Uses a lock to prevent concurrent Git operations on the same repository.
This is important for group spaces where multiple users may commit simultaneously.
"""
import fcntl
git_lock_path = repo_path / ".git" / "fileshed_git.lock"
# Ensure .git directory exists
git_lock_path.parent.mkdir(parents=True, exist_ok=True)
# Acquire exclusive lock on the git repository
lock_fd = open(git_lock_path, 'w')
try:
fcntl.flock(lock_fd.fileno(), fcntl.LOCK_EX) # Blocking exclusive lock
self._git_run(["add", "-A"], repo_path)
author = f"{user_id} <{user_id}@fileshed>"
self._git_run(["commit", "--author", author, "-m", message, "--allow-empty-message"], repo_path)
finally:
fcntl.flock(lock_fd.fileno(), fcntl.LOCK_UN)
lock_fd.close()
# =========================================================================
# GROUP HELPERS
@ -3165,6 +3183,8 @@ shed_exec(zone="storage", cmd="some_cmd", args=["..."],
conn.execute("CREATE INDEX IF NOT EXISTS idx_ownership_group ON file_ownership(group_id)")
conn.execute("CREATE INDEX IF NOT EXISTS idx_ownership_owner ON file_ownership(owner_id)")
conn.execute("CREATE INDEX IF NOT EXISTS idx_ownership_path ON file_ownership(group_id, file_path)")
# Enable WAL mode for better concurrent read/write performance
conn.execute("PRAGMA journal_mode=WAL")
conn.commit()
finally:
conn.close()
@ -3173,22 +3193,44 @@ shed_exec(zone="storage", cmd="some_cmd", args=["..."],
def _db_execute(self, query: str, params: tuple = ()) -> tuple:
"""
Execute a database query.
Execute a database query with automatic retry on transient errors.
Returns (rows, rowcount) tuple:
- rows: list of Row objects for SELECT, empty list for others
- rowcount: number of affected rows for INSERT/UPDATE/DELETE
Retries automatically on SQLite busy/locked errors to minimize
round-trips with the LLM (each failed call is expensive).
"""
import time
self._init_db()
conn = sqlite3.connect(str(self._get_db_path()), timeout=10.0, isolation_level="IMMEDIATE")

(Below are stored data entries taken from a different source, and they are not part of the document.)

(** A prefix made of digits is no longer than the span of digits. *)
Lemma digits_prefix_le r post :
  forallb isDigit r = true ->
  (length r <= length (fst (spanDigits (r ++ post))))%nat.
Proof.
  induction r as [|c r IH]; simpl; [lia|].
  intros [Hc Hr]%andb_prop. rewrite Hc.
  specialize (IH Hr). destruct (spanDigits (r ++ post)); simpl in *. lia.
Qed.

Lemma spanDigits_take s k :
  (k <= length (fst (spanDigits s)))%nat ->
  forallb isDigit (take k s) = true.
Proof.
  revert k. induction s as [|c t IH]; intros [|k]; simpl; try done.
  destruct (isDigit c) eqn:Hc; simpl; [|lia].
  destruct (spanDigits t) as [ds rest] eqn:Ht; simpl in *.
  intros Hk. apply IH. lia.
Qed.

Lemma backtrackRun_S k s :
  backtrackRun (S k) s =
  if notBeforeLetter (drop (S k) s) then Some (take (S k) s)
  else if (3 <=? k)%nat then backtrackRun k s else None.
Proof. reflexivity. Qed.

Lemma backtrackRun_Some_ge3 k s r :
  (3 <= k)%nat -> backtrackRun k s = Some r ->
  exists j, (3 <= j <= k)%nat /\ r = take j s
            /\ notBeforeLetter (drop j s) = true
            /\ forall i, (j < i <= k)%nat -> notBeforeLetter (drop i s) = false.
Proof.
  induction k as [|k IH]; [lia|]. intros Hk. rewrite backtrackRun_S.
  destruct (notBeforeLetter (drop (S k) s)) eqn:HS.
  - intros [= <-]. exists (S k). split_and!; [lia|lia|done|done|]. intros; lia.
  - destruct (3 <=? k)%nat eqn:H3; [|done].
    apply Nat.leb_le in H3. intros Hr.
    destruct (IH H3 Hr) as (j & Hj & -> & Hn & Hall).
    exists j. split_and!; [lia|lia|done|done|].
    intros i Hi. destruct (decide (i = S k)) as [->|]; [done|].
    apply Hall. lia.
Qed.

Lemma backtrackRun_None k s :
  (3 <= k)%nat -> backtrackRun k s = None ->
  forall i, (3 <= i <= k)%nat -> notBeforeLetter (drop i s) = false.
Proof.
  induction k as [|k IH]; [lia|]. intros Hk. rewrite backtrackRun_S.
  destruct (notBeforeLetter (drop (S k) s)) eqn:HS; [done|].
  destruct (3 <=? k)%nat eqn:H3.
  - apply Nat.leb_le in H3. intros Hr i Hi.
    destruct (decide (i = S k)) as [->|]; [done|]. apply IH; [done..|lia].
  - apply Nat.leb_gt in H3. intros _ i Hi.
    by replace i with (S k) by lia.
Qed.
(** The element type and the node list written for a face; [None] is the
    [continue] for a face of any other size. *)
Definition shell_of_face (face : list Z) : option (Z * list Z) :=
  match face with
  | [_; _; _; _] => Some (four_noded_shell.1, face)
  | [_; _; _; _; _; _; _; _] => Some (eight_noded_shell.1, face)
  | [f0; f1; f2] => Some (four_noded_shell.1, [f0; f1; f2; f2])
  | [f0; f1; f2; f3; f4; f5] =>
      Some (eight_noded_shell.1, [f0; f2; f4; f4; f1; f3; f4; f5])
  | _ => None
  end.

Definition element_record (element_mat element_type element_real
    element_number : Z) (nodes : list Z) : str :=
  concat (fmt_i8 <$> [element_mat; element_type; element_real; 1; 0; 0; 0; 0;
                      len nodes; 0; element_number]
                     ++ take 4 nodes)
  ++ (if decide (4 < len nodes)
      then concat (fmt_i8 <$> take 4 (drop 4 nodes)) ++ newline
      else newline).

(** What the loops of [writeEBLOCK] carry: the text written so far and
    [element_number], [element_mat], [element_real]. *)
Record eblock_state : Type := EblockState {
  written : str;
  element_number : Z;
  element_mat : Z;
  element_real : Z
}.

Definition write_face (s : eblock_state) (face : list Z) : eblock_state :=
  match shell_of_face face with
  | None => s
  | Some (element_type, nodes) =>
      EblockState
        (written s ++ element_record (element_mat s) element_type
                        (element_real s) (element_number s) nodes)
        (element_number s + 1) (element_mat s) (element_real s)
  end.

Definition write_face_list (inc_mat inc_real : bool) (s : eblock_state)
    (face_list : list (list Z)) : eblock_state :=
  let s := foldl write_face s face_list in
  EblockState (written s) (element_number s)
    (if inc_mat then element_mat s + 1 else element_mat s)
    (if inc_real then element_real s + 1 else element_real s).
(** * pyalgotrade.mtgox.tools: the Mt. Gox trade downloader

    A shallow embedding of [pyalgotrade/mtgox/tools.py] and the properties
    of its record decoder, page filter, page fetcher, range walker and
    sink.

    Conventions of the embedding.
    - Python integers are [Z]; Python floats are IEEE 754 binary64 values,
      represented by [spec_float] with the operations of [SpecFloat] at
      precision 53 and maximal exponent 1024.
    - A raw trade entry (a JSON object) is a [gmap string pyval].
    - Exceptions are the [Raise] results of the [result] monad.
    - The remote server is a function from the request number and the
      [since] cursor to the outcome of one HTTP request; the number of
      requests issued so far is threaded through the downloader.
    - The CSV file is the trace of the operations performed on it
      ([open], [write], [flush], [close]), in program order; [open] is
      taken to succeed, and a row is kept as the four values that are
      formatted into it.
    - A [while] loop is a function with fuel: [None] is a loop that has
      not ended when the fuel is used up, and more fuel never changes an
      outcome that was reached.
    - A string is a sequence of characters below 256; the strings of a
      JSON document are [unicode] objects, and such a string cannot be
      encoded for a byte stream when it has a character above 127.
    - A call to [logger] is modelled by the evaluation of its argument,
      which can raise; what is logged is not kept. *)

From Stdlib Require Import ZArith Ascii String Floats.SpecFloat.
From stdpp Require Import gmap strings pretty list fin_maps sorting.
(** * Job polling and lifecycle tracking of the backtest dashboard

    A shallow embedding of the job-status panel of the web frontend
    ([components/BacktestJobStatus.tsx]) and of the polling helper of the
    API client ([services/api.ts], [pollJobStatus]), together with the
    properties of the job tracker that the specification states.

    The component keeps four pieces of React state: the displayed list
    [jobs], the flags [loading] and [error], and the set [pollingJobs] of
    ids with an individual poll loop.  Every callback of the component is
    modelled as a function from the state before to the state after and
    the list of effects it issues (HTTP requests, poll loops started,
    console output).  An asynchronous function is cut at its [await]: the
    part up to the request, and the part that runs when the answer of the
    backend, an argument, arrives. *)

From Stdlib Require Import ZArith String List Floats.PrimFloat.
From stdpp Require Import base decidable list gmap strings.

#[local] Set Warnings "-clear-no-such-hyp".

Local Open Scope Z_scope.
Local Open Scope string_scope.
Local Open Scope list_scope.

(** ** Data model ([services/api.ts]) *)

(** [status: 'pending' | 'running' | 'completed' | 'failed'] *)
Inductive Status : Type :=
| pending
| running
| completed
| failed.

#[global] Instance Status_eq_dec : EqDecision Status.
Proof. solve_decision. Defined.

(** [Record<string, unknown>]: the strategy parameters are JSON values
    that the panel never inspects. *)
#[local] Unset Elimination Schemes.
Inductive Json : Type :=
| JNull
| JBool (b : bool)
| JNumber (x : float)
| JString (s : string)
| JArray (xs : list Json)
| JObject (fields : list (string * Json)).
#[local] Set Elimination Schemes.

conn.row_factory = sqlite3.Row
try:
cursor = conn.execute(query, params)
result = cursor.fetchall()
rowcount = cursor.rowcount
conn.commit()
return result, rowcount
finally:
conn.close()
max_retries = 3
base_delay = 0.1 # 100ms initial delay
for attempt in range(max_retries + 1):
conn = sqlite3.connect(str(self._get_db_path()), timeout=10.0, isolation_level="IMMEDIATE")
conn.row_factory = sqlite3.Row
try:
cursor = conn.execute(query, params)
result = cursor.fetchall()
rowcount = cursor.rowcount
conn.commit()
return result, rowcount
except sqlite3.OperationalError as e:
conn.close()
# Retry on transient errors (busy, locked)

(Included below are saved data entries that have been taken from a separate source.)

(** * Mono.Posix [signal.c]: the UnixSignal registration table, its dispatch
      handler and [WaitAny], as a shallow embedding.

    The C file keeps a static table of [NUM_SIGNALS] registrations, installs
    [default_handler] with [signal(2)], and multiplexes waits over one pipe per
    registration with [select(2)].  The embedding keeps the table as a list of
    records, the operating system as an explicit part of the state
    (dispositions, [errno], and the sequence of calls issued so far), and takes
    every answer of the environment (the value of [pthread_mutex_lock], of
    [pipe], of [select]) as an argument of the operation that asks for it. *)

From Stdlib Require Import ZArith List Lia.
From stdpp Require Import base tactics decidable option numbers list functions gmap.

Open Scope Z_scope.

(** ** Platform *)

(** Where the table lives, how large a slot is, where [default_handler] is
    and which signal numbers [signal(2)] refuses ([SIGKILL], [SIGSTOP],
    numbers past the last signal).  Addresses are positive: no object lives
    at [NULL]. *)
Record platform := {
  signals_addr : positive;
  sizeof_signal_info : positive;
  default_handler_addr : positive;
  uncatchable : Z → bool
}.

(** <signal.h> and <errno.h>, as every Unix defines them. *)
Definition NULL : Z := 0.
Definition SIG_DFL : Z := 0.
Definition SIG_IGN : Z := 1.
Definition SIG_ERR : Z := -1.
Definition EINTR : Z := 4.
Definition EINVAL : Z := 22.

Definition NUM_SIGNALS : nat := 64.

(** [int] arithmetic: [g_atomic_int_inc] adds one to a 32-bit [int] and wraps
    around. *)
Definition int_wrap (z : Z) : Z := (z + 2 ^ 31) mod 2 ^ 32 - 2 ^ 31.
Definition INT_MAX : Z := 2 ^ 31 - 1.
Definition INT_MIN : Z := - 2 ^ 31.

(** ** Data *)

(** Modelled from the spec: [struct Mono_Unix_UnixSignal_SignalInfo] is
    declared in map.h, which is not among the sources.  The spec gives a
    Registration six fields ([signal_number], [fired_count], [wait_read_fd],
    [wait_write_fd], [owns_disposition], [prior_disposition]); they appear
    here under the names signal.c uses, with the types its uses fix: the
    five that go through [g_atomic_int_*] or are compared with an [int] are
    [int]s, [handler] holds what [signal] returns. *)
Record signal_info := {
  signum : Z;
  count : Z;
  read_fd : Z;
  write_fd : Z;
  have_handler : Z;
  handler : Z
}.

Global Instance signal_info_inhabited : Inhabited signal_info :=
  populate {| signum := 0; count := 0; read_fd := 0; write_fd := 0;
              have_handler := 0; handler := 0 |}.

Global Instance signal_info_eq_dec : EqDecision signal_info.
Proof. solve_decision. Defined.

Definition set_signum (v : Z) (x : signal_info) : signal_info :=
  {| signum := v; count := count x; read_fd := read_fd x; write_fd := write_fd x;
     have_handler := have_handler x; handler := handler x |}.
Definition set_count (v : Z) (x : signal_info) : signal_info :=
  {| signum := signum x; count := v; read_fd := read_fd x; write_fd := write_fd x;
     have_handler := have_handler x; handler := handler x |}.
Definition set_read_fd (v : Z) (x : signal_info) : signal_info :=
  {| signum := signum x; count := count x; read_fd := v; write_fd := write_fd x;
     have_handler := have_handler x; handler := handler x |}.
Definition set_write_fd (v : Z) (x : signal_info) : signal_info :=
  {| signum := signum x; count := count x; read_fd := read_fd x; write_fd := v;
     have_handler := have_handler x; handler := handler x |}.
Definition set_have_handler (v : Z) (x : signal_info) : signal_info :=
  {| signum := signum x; count := count x; read_fd := read_fd x; write_fd := write_fd x;
     have_handler := v; handler := handler x |}.
Definition set_handler (v : Z) (x : signal_info) : signal_info :=
  {| signum := signum x; count := count x; read_fd := read_fd x; write_fd := write_fd x;
     have_handler := have_handler x; handler := v |}.

(** The fields of a slot that [default_handler] reads, and that are written
    with [g_atomic_int_set]. *)
Inductive field := f_signum | f_count.

(** What [select] answers: the descriptors it reports readable (none: the
    timeout elapsed), or a failure with its [errno]. *)
Inductive select_result :=
| SelReturns (ready : gset Z)
| SelErr (e : Z).

(** What [pipe] answers. *)
Inductive pipe_result :=
| PipeOk (rfd wfd : Z)
| PipeErr (e : Z).

(** The calls a thread issues, in order. *)
Inductive event :=
| EvLock (mr : Z)
| EvUnlock
| EvSignal (sig h ret : Z)
| EvAtomicSet (slot : nat) (f : field) (v : Z)
| EvPipe (res : pipe_result)
| EvSelect (nfds : Z) (fds : gset Z) (tv : option (Z * Z)) (res : select_result)
| EvRead (fd : Z) (n : Z)
| EvWrite (fd : Z) (byte : Z) (n : Z)
| EvClose (fd : Z).

(** The state the functions of signal.c act on: the static table [signals],
    the dispositions the operating system holds for each signal number,
    [errno], and the calls issued so far (oldest first). *)
Record world := {
  signals : list signal_info;
  dispositions : Z → Z;
  errno : Z;
  trace : list event
}.

Definition set_signals (t : list signal_info) (w : world) : world :=
  {| signals := t; dispositions := dispositions w; errno := errno w; trace := trace w |}.
Definition set_dispositions (d : Z → Z) (w : world) : world :=
  {| signals := signals w; dispositions := d; errno := errno w; trace := trace w |}.
Definition set_errno (e : Z) (w : world) : world :=
  {| signals := signals w; dispositions := dispositions w; errno := e; trace := trace w |}.
Definition log (e : event) (w : world) : world :=
  {| signals := signals w; dispositions := dispositions w; errno := errno w;
     trace := trace w ++ [e] |}.

(** [signals[i]] and [signals[i].f = ...]. *)
Definition slot (i : nat) (w : world) : signal_info := signals w !!! i.
Definition store (i : nat) (f : signal_info → signal_info) (w : world) : world :=
  set_signals (<[i := f (slot i w)]> (signals w)) w.

(** [g_atomic_int_set (&signals[i].f, v)] *)
Definition atomic_set (i : nat) (f : field) (v : Z) (w : world) : world :=
  log (EvAtomicSet i f v)
      (store i (match f with f_signum => set_signum v | f_count => set_count v end) w).

(** [g_atomic_int_inc (&signals[i].count)] *)
Definition atomic_inc_count (i : nat) (w : world) : world :=
  store i (λ x, set_count (int_wrap (count x + 1)) x) w.

(** [for (i = lo; i < lo + n; ++i) body], where the body answers [true] to
    [break]. *)
Fixpoint for_loop {S : Type} (body : nat → S → bool * S) (i n : nat) (s : S) : S :=
  match n with
  | O => s
  | Datatypes.S n' =>
      let '(brk, s') := body i s in
      if brk then s' else for_loop body (Datatypes.S i) n' s'
  end.

(** What a call that dereferences caller-supplied pointers or blocks can do. *)
Inductive outcome (A : Type) :=
| Done (a : A) (w : world)
| Undefined
| Blocked (w : world).
Arguments Done {A} a w.
Arguments Undefined {A}.
Arguments Blocked {A} w.

Section Signal.
Context (P : platform).

(** ** Pointers into the table *)

Definition signals_base : Z := Z.pos (signals_addr P).
Definition info_size : Z := Z.pos (sizeof_signal_info P).

(** [&signals[i]] *)
Definition addr_of (i : nat) : Z := signals_base + Z.of_nat i * info_size.

(** The element a pointer designates, when it designates one. *)
Definition slot_of (p : Z) : option nat :=
  if decide (signals_base ≤ p ∧ p < addr_of NUM_SIGNALS ∧ (p - signals_base) mod info_size = 0)
  then Some (Z.to_nat ((p - signals_base) / info_size)) else None.

Definition default_handler_ptr : Z := Z.pos (default_handler_addr P).

(** ** The operating system *)

(** [signal (sig, h)]: the previous disposition, or [SIG_ERR] with
    [errno = EINVAL] for a number that cannot be caught. *)
Definition sys_signal (sig h : Z) (w : world) : Z * world :=
  if decide (0 < sig ∧ uncatchable P sig = false) then
    let old := dispositions w sig in
    (old, log (EvSignal sig h old) (set_dispositions (<[sig := h]> (dispositions w)) w))
  else (SIG_ERR, log (EvSignal sig h SIG_ERR) (set_errno EINVAL w)).

(** ** default_handler *)

Definition default_handler_body (sig : Z) (i : nat) (w : world) : bool * world :=
  if decide (signum (slot i w) ≠ sig) then (false, w)
  else
    let w := atomic_inc_count i w in
    let fd := write_fd (slot i w) in
    if decide (fd > 0) then (false, log (EvWrite fd (sig mod 256) 1) w)
    else (false, w).

Definition default_handler (sig : Z) (w : world) : world :=
  for_loop (default_handler_body sig) 0 NUM_SIGNALS w.

(** ** Mono_Unix_UnixSignal_install *)

(** The locals [h], [have_handler] and [handler]; [h] is kept as the index
    of the slot it points at.  [handler] is read only after [have_handler]
    was set, so its initial value does not matter. *)
Record install_frame := {
  fr_h : option nat;
  fr_have_handler : Z;
  fr_handler : Z
}.

(** The first [if] of the loop: claim the first free slot and install the
    handler; the flag asks for the [break]. *)
Definition install_claim (sig : Z) (i : nat) (fr : install_frame) (w : world)
  : bool * install_frame * world :=
  if decide (fr_h fr = None ∧ signum (slot i w) = 0) then
    let '(p, w) := sys_signal sig default_handler_ptr w in
    let w := store i (set_handler p) w in
    if decide (handler (slot i w) = SIG_ERR) then
      (true,
       {| fr_h := None; fr_have_handler := fr_have_handler fr;
          fr_handler := fr_handler fr |},
       store i (set_handler NULL) w)
    else
      (false,
       {| fr_h := Some i; fr_have_handler := fr_have_handler fr;
          fr_handler := fr_handler fr |},
       store i (set_have_handler 1) w)
  else (false, fr, w).

(** The second [if]: remember the disposition another registration of [sig]
    has saved. *)
Definition install_lookup (sig : Z) (i : nat) (fr : install_frame) (w : world)
  : install_frame :=
  if decide (fr_have_handler fr = 0 ∧ signum (slot i w) = sig ∧
             handler (slot i w) ≠ default_handler_ptr) then
    {| fr_h := fr_h fr; fr_have_handler := 1; fr_handler := handler (slot i w) |}
  else fr.

Definition install_body (sig : Z) (i : nat) (s : install_frame * world)
  : bool * (install_frame * world) :=
  let '(fr, w) := s in
  let '(brk, fr, w) := install_claim sig i fr w in
  if brk then (true, (fr, w)) else
  let fr := install_lookup sig i fr w in
  if decide (is_Some (fr_h fr) ∧ fr_have_handler fr ≠ 0) then (true, (fr, w))
  else (false, (fr, w)).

if attempt < max_retries and ("locked" in str(e).lower() or "busy" in str(e).lower()):
delay = base_delay * (2 ** attempt) # Exponential backoff: 0.1, 0.2, 0.4s
time.sleep(delay)
continue
raise
finally:
try:
conn.close()
except Exception:
pass
def _get_user_groups(self, user_id: str) -> list:
"""Get groups the user belongs to via Open WebUI API."""
@ -4754,7 +4796,9 @@ class Tools:
:param match_all: Replace all pattern matches (default: first only)
:param overwrite: True=replace entire file content, False=patch at position (default: False).
Note: overwrite=False on existing file APPENDS/PATCHES, does NOT fail!
:param safe: Lock file during edit
:param safe: Lock file during edit (default: True). Set False for slightly better
performance but risk of data loss if multiple conversations edit the
same file simultaneously (not recommended)
:param group: Group name/ID (required if zone="group")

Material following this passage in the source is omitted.